Haldeman's world where the intellectual elite are forced into military service in a war with little relevance to the general population, apart from economic stimulus and justification for martial law, is a great contrast to Heinlein's Starship Troopers.
But this war...the enemy was a curious organism only vaguely understood, more often the subject of cartoons than nightmares. The main effect of the war on the home front was economic, unemotional - more taxes but more jobs as well. After twenty-two years, only twenty-seven returned veterans; not enough to make a decent parade. The most important fact about the war to most people was that if it ended suddenly, Earth's economy would collapse.
Haldeman also applies relativity in interesting ways. Imagine sending ships into space to travel a massive distance at close to the speed of light, then faster than light through a collapsar Stargate, then spend a few weeks at 2 gravities decelerating to the battlefield. By the time the starship gets to the enemy, they may have had hundreds of years to develop their technology and prepare defences. But the same applies in reverse if they want to attack a human base.
You pays your money and you takes your frame of reference.

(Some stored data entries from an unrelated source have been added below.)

(* ===== verification/PeerSession.v ===== *)
(** * Peer sessions

    [ace-peer/src/session.rs]: the handshakes of both sides, framed messages over a byte stream,
    and the metadata download.  What a socket delivers is a list of [Read]s: bytes that arrive
    together, a pause longer than the 20 ms grace, the end of the stream, and the expiry of the
    session's timeout.  An operation maps a session to its result and the session after it; it is
    [None] while it still waits for input.  Writes always succeed and are recorded in order. *)

From S2P Require Import Prelude Order Bytes Wire Bencode UtMetadata Message Handshake.

Local Open Scope N_scope.

Inductive PeerError : Type :=
  | WireErr (e : WireError)
  | InfohashMismatch
  | Closed
  | TimeoutErr
  | Protocol (msg : string)
  | Io.

Inductive Read : Type := Chunk (b : bytes) | Pause | Eof | Expired.

Record PeerSession : Type := mkSession {
  incoming : list Read;
  buf : bytes;
  written : list bytes;
  protocol : HandshakeProtocol;
}.

Definition session_new (l : list Read) : PeerSession := mkSession l [] [] AceStream.
Definition with_protocol (p : HandshakeProtocol) (s : PeerSession) : PeerSession := mkSession (incoming s) (buf s) (written s) p.

(** ** Operations *)

Definition Op (A : Type) : Type := PeerSession → option (result PeerError A * PeerSession).

#[export] Instance op_ret : MRet Op := λ A a s, Some (Ok a, s).
#[export] Instance op_bind : MBind Op := λ A B f m s,
  match m s with
  | Some (Ok a, s) => f a s
  | Some (Err e, s) => Some (Err e, s)
  | None => None
  end.

Definition throw {A} (e : PeerError) : Op A := λ s, Some (Err e, s).
Definition lift {A} (r : Result A) : Op A := λ s, Some (match r with Ok a => Ok a | Err e => Err (WireErr e) end, s).
Definition write (b : bytes) : Op () := λ s, Some (Ok (), mkSession (incoming s) (buf s) (written s ++ [b]) (protocol s)).
Definition set_incoming (l : list Read) (s : PeerSession) : PeerSession := mkSession l (buf s) (written s) (protocol s).

(** [AsyncReadExt::read_exact] under the session's timeout. *)
Fixpoint exact_from (n : nat) (l : list Read) : option (result PeerError bytes * list Read) :=
  match n, l with
  | O, _ => Some (Ok [], l)
  | _, [] => None
  | _, Pause :: l => exact_from n l
  | _, Eof :: _ => Some (Err Io, l)
  | _, Expired :: l => Some (Err TimeoutErr, l)
  | _, Chunk b :: l =>
      if bool_decide (length b ≤ n)%nat then
        '(r, l) ← exact_from (n - length b) l;
        Some (match r with Ok rest => Ok (b ++ rest) | Err e => Err e end, l)
      else Some (Ok (take n b), Chunk (drop n b) :: l)
  end.

Definition read_exact (n : nat) : Op bytes := λ s,
  '(r, l) ← exact_from n (incoming s); Some (r, set_incoming l s).

(** [stream.read] of at most [n] bytes within the grace: [None] when the grace expires. *)
Fixpoint grace_from (n : nat) (l : list Read) : option (option bytes * list Read) :=
  match l with
  | [] => None
  | Chunk [] :: l => grace_from n l
  | Chunk b :: l => Some (Some (take n b), if bool_decide (length b ≤ n)%nat then l else Chunk (drop n b) :: l)
  | Eof :: _ => Some (Some [], l)
  | Pause :: l | Expired :: l => Some (None, l)
  end.

Definition read_grace (n : nat) : Op (option bytes) := λ s,
  '(r, l) ← grace_from n (incoming s); Some (Ok r, set_incoming l s).

Definition keep (b : bytes) : Op () := λ s, Some (Ok (), mkSession (incoming s) (buf s ++ b) (written s) (protocol s)).

(** ** Handshakes *)

Definition check_infohash (infohash : bytes) (peer : Handshake) : Op Handshake :=
  if bool_decide (Handshake.infohash peer = infohash) then mret peer else throw InfohashMismatch.

Definition perform_bittorrent_handshake (infohash peer_id : bytes) : Op Handshake :=
  _ ← write (encode_with_protocol (new infohash peer_id) BitTorrent);
  hs ← read_exact BITTORRENT_HANDSHAKE_LEN;
  peer ← lift (decode_with_protocol hs BitTorrent);
  check_infohash infohash peer.

Definition perform_handshake (infohash peer_id : bytes) : Op Handshake := λ s,
  if bool_decide (protocol s = BitTorrent) then perform_bittorrent_handshake infohash peer_id s
  else
    (_ ← write (Handshake.encode (new infohash peer_id));
     hs ← read_exact HANDSHAKE_LEN;
     peer ← lift (Handshake.decode hs);
     check_infohash infohash peer) s.

Definition PEER_ID_PREFIX : bytes := bs "R30------".

Definition looks_like_acestream_peer_id_prefix (b : bytes) : bool :=
  bool_decide (length b ≤ length PEER_ID_PREFIX)%nat && starts_with PEER_ID_PREFIX b ||
  bool_decide (length PEER_ID_PREFIX < length b)%nat && starts_with b PEER_ID_PREFIX.

(** The rest of a peer id whose first bytes have been read. *)
Definition finish_peer_id (b : bytes) : Op (option bytes) :=
  if bool_decide (length b < 20)%nat then rest ← read_exact (20 - length b); mret (Some (b ++ rest)) else mret (Some b).

Definition read_optional_inbound_peer_id : Op (option bytes) :=
  r ← read_grace 20;
  match r with
  | None | Some [] => mret None
  | Some b => finish_peer_id b
  end.

Definition read_optional_deferred_peer_id : Op (option bytes) :=
  r ← read_grace 20;
  match r with
  | None | Some [] => mret None
  | Some b =>
      if looks_like_acestream_peer_id_prefix b then finish_peer_id b
      else _ ← keep b; mret None
  end.

Definition set_peer_id (id : bytes) (h : Handshake) : Handshake := mkHandshake (reserved h) (Handshake.infohash h) id.

Definition accept_handshake (our_peer_id : bytes) (serves : bytes → bool) : Op Handshake := λ s,
  if bool_decide (protocol s = BitTorrent) then
    (hs ← read_exact BITTORRENT_HANDSHAKE_LEN;
     peer ← lift (decode_with_protocol hs BitTorrent);
     if negb (serves (Handshake.infohash peer)) then throw InfohashMismatch
     else _ ← write (encode_with_protocol (new (Handshake.infohash peer) our_peer_id) BitTorrent); mret peer) s
  else
    (prefix ← read_exact HANDSHAKE_PREFIX_LEN;
     peer ← lift (decode_prefix prefix);
     if negb (serves (Handshake.infohash peer)) then throw InfohashMismatch
     else
       seen ← read_optional_inbound_peer_id;
       _ ← write (Handshake.encode (new (Handshake.infohash peer) our_peer_id));
       match seen with
       | Some id => mret (set_peer_id id peer)
       | None =>
           late ← read_optional_deferred_peer_id;
           mret (match late with Some id => set_peer_id id peer | None => peer end)
       end) s.

(** ** Messages *)

Definition send (m : PeerMessage) : Op () := write (Message.encode m).

(** [read_message]: one read per turn until a frame is complete. *)
Fixpoint message_from (b : bytes) (l : list Read) : option (result PeerError PeerMessage * bytes * list Read) :=
  match Message.decode b with
  | Err e => Some (Err (WireErr e), b, l)
  | Ok (Some (m, n)) => Some (Ok m, drop n b, l)
  | Ok None =>
      match l with
      | [] => None
      | Chunk c :: l => message_from (b ++ c) l
      | Pause :: l => message_from b l
      | Eof :: _ => Some (Err Closed, b, l)
      | Expired :: l => Some (Err TimeoutErr, b, l)
      end
  end.

Definition read_message : Op PeerMessage := λ s,
  '(r, b, l) ← message_from (buf s) (incoming s); Some (r, mkSession l b (written s) (protocol s)).

(** ** Metadata *)

Record Fetch : Type := mkFetch { blob : bytes; have : list bool; left : N }.

(** The effect of a data block; [list_inserts] is [blob[off..end].copy_from_slice(&data[..end - off])]. *)
Definition take_block (metadata_size pieces : N) (f : Fetch) (piece : Z) (data : bytes) : Fetch :=
  if (piece <? 0)%Z || (pieces <=? Z.to_N piece) then f
  else
    let idx := Z.to_N piece in
    let off := idx * METADATA_BLOCK_LEN in
    let stop := N.min (off + lenN data) metadata_size in
    let b := if off <? stop then list_inserts (N.to_nat off) (take (N.to_nat (stop - off)) data) (blob f) else blob f in
    if default true (have f !! N.to_nat idx) then mkFetch b (have f) (left f)
    else mkFetch b (<[N.to_nat idx := true]> (have f)) (left f - 1).

(** The effect of one message: the new state, or a refusal. *)
Definition fetch_message (metadata_size pieces : N) (f : Fetch) (m : PeerMessage) : result PeerError Fetch :=
  match m with
  | Extended ext_id payload =>
      if byte_N ext_id =? 0 then Ok f
      else match UtMetadata.parse payload with
        | Some (Data piece _ data) => Ok (take_block metadata_size pieces f piece data)
        | Some (Reject _) => Err (Protocol "metadata request rejected")
        | _ => Ok f
        end
  | _ => Ok f
  end.

(** The receiving loop; every turn reads a message, so the input bounds the turns. *)
Fixpoint fetch_loop (fuel : nat) (metadata_size pieces : N) (f : Fetch) : Op bytes :=
  if left f =? 0 then mret (blob f)
  else match fuel with
    | O => λ _, None
    | S fuel =>
        m ← read_message;
        match fetch_message metadata_size pieces f m with
        | Ok f => fetch_loop fuel metadata_size pieces f
        | Err e => throw e
        end
    end.

Fixpoint send_requests (ext_id : byte) (l : list N) : Op () :=
  match l with
  | [] => mret ()
  | i :: l => _ ← send (Extended ext_id (request_piece (Z.of_N i))); send_requests ext_id l
  end.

You could imagine the social disconnect of returning to Earth after several hundred years have passed. Haldeman uses relativity to create an exaggerated allegory to the disconnect Vietnam vets felt on returning to the US as it was undergoing a period of significant social change.
Sitting here in a bar with an asexual cyborg who is probably the only other normal person on the whole goddamned planet.
It's a powerful novel with a theme that will probably continue to be relevant forever, sadly. Haldeman could easily be talking about the war in Iraq in this passage:
You couldn't blame it all on the military, though. The evidence they presented for the Taurans' having been responsible for the earlier casualties was laughably thin. The few people who pointed this out were ignored. The fact was, Earth's economy needed a war, and this one was ideal. It gave a nice hole to throw buckets of money into, but would unity humanity rather than dividing it.
3.5 stars.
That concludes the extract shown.